S’agissant de la communication, un sujet qui me tient à cœur. Une bonne communication, permet au club de gagner en visibilité. Il n’y a rien de plus efficace pour accroître l’intérêt des sponsors. Quels sont les clubs qui disposent aujourd’hui d’un site internet ou d’un blog qui est à jour ? Alors qu’ils constituent un atout considérable pour convaincre les entreprises de sponsoriser. Mais hélas, on a l’impression que personne ne bouge. Je dis que le développement fulgurant des technologies de communication et l’apparition des réseaux sociaux, devront normalement pousser les clubs à s’adapter, et surtout à repenser leur modèle de fonctionnement. Ce qui est regrettable, c’est le fait que ces nouveaux outils d’échanges et d’interactions ne figurent pas dans la feuille de route de nombreux clubs, si ce n’est pour poser problème ou dénoncer X ou Y. Je me demande comment ces clubs peuvent-ils garder le contrôle de leur information sans la communication. Et comment ces gestionnaires peuvent-ils communiquer avec leur public ?

Selon vous, le marketing repose ou se développe sur l’image du club ?
De manière directe et indirecte, elle repose grâce entre autres aux fans qui coproduisent l’information et la font véhiculer puisqu’ils la consomment, et cette consommation doit toucher tous les âges des fans, y compris les ultras ou les hommes d’affaires.
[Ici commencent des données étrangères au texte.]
Lemma close_path_written version f :
  ack_sendable (as_ack f) → first_gap_fits (as_ack f) →
  roundtrip (ClosePath.Write version f) (ClosePath.Parse version) (received_close f) (ClosePath.MinLength f).
Proof.
  intros Hf Hgap. set (bo := GetByteOrder version). set (a := as_ack f) in *.
  assert (ClosePath.validateAckRanges (received_close f) = true) as Hvalid by exact (sent_valid a None 0 Hf Hgap).
  destruct (delta_width a Hf) as (Hw & _). pose proof Hf as [Hpath Hl Hlg _ _ _].
  change (APathID a) with (CPathID f) in Hpath. change (LowestAcked a) with (CLowestAcked f) in Hl.
  change (LargestAcked a) with (CLargestAcked f) in Hl, Hlg.
  destruct (largest_width (CLargestAcked f)) as [Hw1 Hlw]; [lia|].
  destruct (ranges_written bo id id_ok a finish []) as (b & Hwr & Hz & Hrd & Hnum); [done..|].
  assert (writes (write_width bo id (GetPacketNumberLength (CLargestAcked f)) (CLargestAcked f)
    (write_ranges bo id a finish)) (enc (Z.to_nat (GetPacketNumberLength (CLargestAcked f))) (CLargestAcked f)
      ++ b ++ [])) as Hwl by (apply write_width_ok; [exact id_ok|done|lia|exact Hwr]).
  destruct (num_blocks_written a _ _ Hnum Hwl) as (nb & Hwn & Hzn & Hrn).
  change (ReceivedPackets.HasMissingRanges a) with (ClosePath.HasMissingRanges f) in *.
  destruct (type_byte_widths _ _ (if ClosePath.HasMissingRanges f then 16 else 0) false false Hw1 Hw)
    as (Ht & Ht1 & Ht2 & _ & Ht4); [destruct (ClosePath.HasMissingRanges f); auto|].
  unfold roundtrip, ClosePath.Write, ClosePath.MinLength, ClosePath.getMissingSequenceNumberDeltaLen,
    ClosePath.numWritableNackRanges. fold a bo. cbv zeta in *. remember (len_bits _ _ _) as t eqn:Et.
  exists ([x11] ++ [byte_of (CPathID f)] ++ [byte_of t] ++ nb ++
    enc (Z.to_nat (GetPacketNumberLength (CLargestAcked f))) (CLargestAcked f) ++ b ++ []).
  split; [do 3 (eapply writes_put; [done|]); exact Hwn|]. split.
  - unfold ClosePath.Parse. do 3 (eapply reads_bind; [apply reads_ReadByte|]).
    rewrite !byte_val_of, (Z.mod_small t), (Z.mod_small (CPathID f)) by lia. rewrite Ht1, Ht2, Ht4.
    replace (false || bool_decide ((if ClosePath.HasMissingRanges f then 16 else 0) = 16))
      with (ClosePath.HasMissingRanges f) by (by destruct (ClosePath.HasMissingRanges f)).
    eapply reads_bind; [exact Hrn|].
    rewrite decide_False by (intros [E En]; rewrite E in *; specialize (Hnum eq_refl); lia).
    eapply reads_bind; [apply read_width; [done|lia]|]. fold bo. eapply reads_bind; [exact Hrd|].
    cbn [fst snd]. fold (received_close f). change (sent_ranges a) with (CAckRanges (received_close f)).
    change (sent_lowest a) with (CLowestAcked (received_close f)).
    change (reads (if ClosePath.validateAckRanges (received_close f) then mret (received_close f)
      else fail ErrInvalidAckRanges) [] (received_close f)). rewrite Hvalid. apply reads_ret.
  - rewrite !zlen_app, !(zlen_enc bo), Hz, Hzn, !zlen1. change (zlen (@nil byte)) with 0.
    unfold valid_len in *. destruct (ClosePath.HasMissingRanges f); lia.
Qed.
Lemma little_write64 v : 0 ≤ v < 2 ^ 64 → LittleEndian.WriteUint64 v = Some (enc (bo := littleEndian) 8 v).
Proof. apply (write_uint64 (bo := littleEndian)). Qed.
Lemma little_write32 v : 0 ≤ v < 2 ^ 32 → LittleEndian.WriteUint32 v = Some (enc (bo := littleEndian) 4 v).
Proof. apply (write_uint32 (bo := littleEndian)). Qed.
Lemma little_reads64 v : 0 ≤ v < 2 ^ 64 → reads LittleEndian.ReadUint64 (enc (bo := littleEndian) 8 v) v.
Proof. apply (read_uint64 (bo := littleEndian)). Qed.
Lemma little_reads32 v : 0 ≤ v < 2 ^ 32 → reads LittleEndian.ReadUint32 (enc (bo := littleEndian) 4 v) v.
Proof. apply (read_uint32 (bo := littleEndian)). Qed.

Lemma header_flag_byte h pers version :
  header_ok h pers version →
  public_flag_byte h pers = flags_of (VersionFlag h) (ResetFlag h) (TruncateConnectionID h)
    (bool_decide (0 < zlen (DiversificationNonce h))) (MultipathFlag h) (PacketNumberLen h).
Proof.
  intros Hh. pose proof (ho_number _ _ _ Hh) as Hn. unfold public_flag_byte, flags_of.
  rewrite decide_bool. destruct (hasPacketNumber h pers); [done|]. by destruct Hn as [-> _].
Qed.

Lemma reads_opt_nil {A} (v : A) : reads (mret v) [] v.
Proof. apply reads_ret. Qed.

(** The optional fields, one by one. *)
Lemma conn_field h pers version :
  header_ok h pers version →
  ∃ bs, (if TruncateConnectionID h then Some [] else LittleEndian.WriteUint64 (ConnectionID h)) = Some bs ∧
    zlen bs = (if TruncateConnectionID h then 0 else 8) ∧
    reads (if TruncateConnectionID h then mret 0 else
             c ← LittleEndian.ReadUint64;
             if decide (c = 0) then fail errInvalidConnectionID else mret c) bs (ConnectionID h).
Proof.
  intros Hh. pose proof (ho_conn _ _ _ Hh) as Hc. destruct (TruncateConnectionID h).
  - exists []. destruct Hc as [-> _]. split; [done|split; [done|apply reads_ret]].
  - exists (enc (bo := littleEndian) 8 (ConnectionID h)). split; [apply little_write64; lia|].
    split; [apply (zlen_enc littleEndian)|]. eapply reads_bind_last; [apply little_reads64; lia|].
    rewrite decide_False by lia. apply reads_ret.
Qed.

Lemma version_field h pers version :
  header_ok h pers version →
  ∃ bs, (if VersionFlag h && bool_decide (pers = PerspectiveClient)
         then LittleEndian.WriteUint32 (VersionNumberToTag (VersionNumber h)) else Some []) = Some bs ∧
    zlen bs = (if VersionFlag h then 4 else 0) ∧
    reads (if negb (ResetFlag h) && VersionFlag h then
             tag ← LittleEndian.ReadUint32; mret (VersionTagToNumber tag) else mret 0) bs (VersionNumber h).
Proof.
  intros Hh. pose proof (ho_version _ _ _ Hh) as Hv. pose proof (ho_flags _ _ _ Hh) as Hf.
  destruct (VersionFlag h).
  - destruct Hv as (-> & Hv & _). rewrite bool_decide_true by done. destruct (ResetFlag h); [done|]. cbn.
    exists (enc (bo := littleEndian) 4 (VersionNumberToTag (VersionNumber h))).
    split; [apply little_write32, VersionNumberToTag_range|]. split; [apply (zlen_enc littleEndian)|].
    eapply reads_bind_last; [apply little_reads32, VersionNumberToTag_range|].
    apply reads_ret_eq. by apply version_tag_roundtrip.
  - exists []. rewrite andb_false_r, Hv. split; [done|split; [done|apply reads_ret]].
Qed.

Lemma nonce_field h pers version :
  header_ok h pers version →
  let has := bool_decide (0 < zlen (DiversificationNonce h)) in
  (if decide (0 < zlen (DiversificationNonce h)) then Some (DiversificationNonce h) else Some []) =
    Some (DiversificationNonce h) ∧
  reads (if bool_decide (pers = PerspectiveServer) && has && negb (VersionFlag h) && negb (ResetFlag h)
         then ReadFull 32 else mret []) (DiversificationNonce h) (DiversificationNonce h).
Proof.
  intros Hh has. subst has. destruct (ho_nonce _ _ _ Hh) as [E|(E & -> & -> & ->)].
  - rewrite E. change (zlen (@nil byte)) with 0. rewrite decide_False, (bool_decide_false (0 < 0)) by lia.
    rewrite andb_false_r. split; [done|apply reads_ret].
  - rewrite E, decide_True, !bool_decide_true by (done || lia). split; [done|]. by apply reads_ReadFull.
Qed.

Lemma path_field h pers version :
  header_ok h pers version →
  ∃ bs, (if MultipathFlag h then put_byte (byte_of (HPathID h)) else Some []) = Some bs ∧
    zlen bs = (if MultipathFlag h then 1 else 0) ∧
    reads (if MultipathFlag h then b ← ReadByte; mret (byte_val b) else mret 0) bs (HPathID h).
Proof.
  intros Hh. pose proof (ho_path _ _ _ Hh) as Hp. destruct (MultipathFlag h).
  - exists [byte_of (HPathID h)]. split; [done|]. split; [done|].
    eapply reads_bind_last; [apply reads_ReadByte|]. apply reads_ret_eq. rewrite byte_val_of, Z.mod_small; lia.
  - exists []. rewrite Hp. split; [done|split; [done|apply reads_ret]].
Qed.
(* ===== verification/PacketUnpacker.v ===== *)
(** Frames of every type and the unpacking of packets (src/mp-quic:
    packet_unpacker.go, with internal/wire/frame.go and the dispatch of the
    frame parsers).

    A packet's payload is decrypted and parsed frame by frame until it is
    exhausted; padding bytes are skipped.  Decryption is the [Open] of an AEAD,
    an argument of the model. *)

From Stdlib Require Import ZArith Lia.
From Stdlib Require Import Strings.Byte.
From stdpp Require Import prelude numbers list.
From S2P Require Import Prelude ByteOrder Protocol Wire ReceivedPackets AckCodec PublicHeader.

Open Scope Z_scope.

(** * Frames *)

Inductive Frame : Type :=
| FStream (f : StreamFrame)
| FAck (f : AckFrame)
| FRstStream (f : RstStreamFrame)
| FConnectionClose (f : ConnectionCloseFrame)
| FGoaway (f : GoawayFrame)
| FWindowUpdate (f : WindowUpdateFrame)
| FBlocked (f : BlockedFrame)
| FStopWaiting (f : StopWaitingFrame)
| FPing
| FAddAddress (f : AddAddressFrame)
| FClosePath (f : ClosePathFrame)
| FPaths (f : PathsFrame).
(* ===== verification/Handshake.v ===== *)
(** Handshake messages, negotiated parameters and public resets
    (src/mp-quic/internal/handshake: handshake_message.go, tags.go,
    connection_parameters_manager.go; internal/wire/public_reset.go).

    A handshake message maps tags to values: on the wire the tags come in
    order, each with the offset of the end of its value, and then the values.
    The parameters of a connection are exchanged in such messages. *)

From Stdlib Require Import ZArith Lia.
From Stdlib Require Import Strings.Byte.
From stdpp Require Import prelude numbers list gmap sorting.
From S2P Require Import Prelude ByteOrder Protocol Wire PublicHeader.

Open Scope Z_scope.

(** * Tags *)

Definition tag4 (a b c d : byte) : Z :=
  byte_val a + Z.shiftl (byte_val b) 8 + Z.shiftl (byte_val c) 16 + Z.shiftl (byte_val d) 24.
Definition TagMSPC : Z := tag4 "M" "S" "P" "C".
Definition TagMIDS : Z := tag4 "M" "I" "D" "S".
Definition TagTCID : Z := tag4 "T" "C" "I" "D".
Definition TagICSL : Z := tag4 "I" "C" "S" "L".
Definition TagCFCW : Z := tag4 "C" "F" "C" "W".
Definition TagSFCW : Z := tag4 "S" "F" "C" "W".
Definition TagPRST : Z := tag4 "P" "R" "S" "T".
Definition TagRSEQ : Z := tag4 "R" "S" "E" "Q".
Definition TagRNON : Z := tag4 "R" "N" "O" "N".

(** * Messages *)

Record HandshakeMessage : Type := { MTag : Z; MData : gmap Z (list byte) }.

Definition CryptoMaxParams : Z := 128.
Definition CryptoParameterMaxLength : Z := 4000.
Definition CryptoTooManyEntries : Z := 30.
Definition CryptoInvalidValueLength : Z := 31.

Definition getTagsSorted (h : HandshakeMessage) : list Z := merge_sort Z.le (elements (dom (MData h))).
Le manager doit, dans sa communication, cibler un public très large. Or aujourd’hui, combien sont-ils ceux qui créent des espaces pour accueillir leurs supporters, proposer les tenues ou autre gadgets ? Rien de cela, et c’est regrettable. J’ajouterai, les sponsors ont aussi leur place dans ces opérations de marketing, ils peuvent se trouver leur logo sur les maillots ou autres vêtements. Mais hélas, un simple épicier est mieux structuré qu’un club. Souvent les sponsors le font par amour au club et ne veulent pas assister à la mort à petit feu de ces équipes qui veulent s’accrocher au championnat. O a tendance à oublier que le meilleur sponsor est le plus souvent le magasin du coin (ou les commerces, services et autres organismes locaux) avec lequel le club ou les joueurs établissent un lien de confiance depuis longtemps.

Que nous prépare Djamel Menad ?
Pour l’instant je me repose, je pense que cela devrait bouger pour moi en 2021.Ce sera, ici, chez moi, en Algérie, pas ailleurs.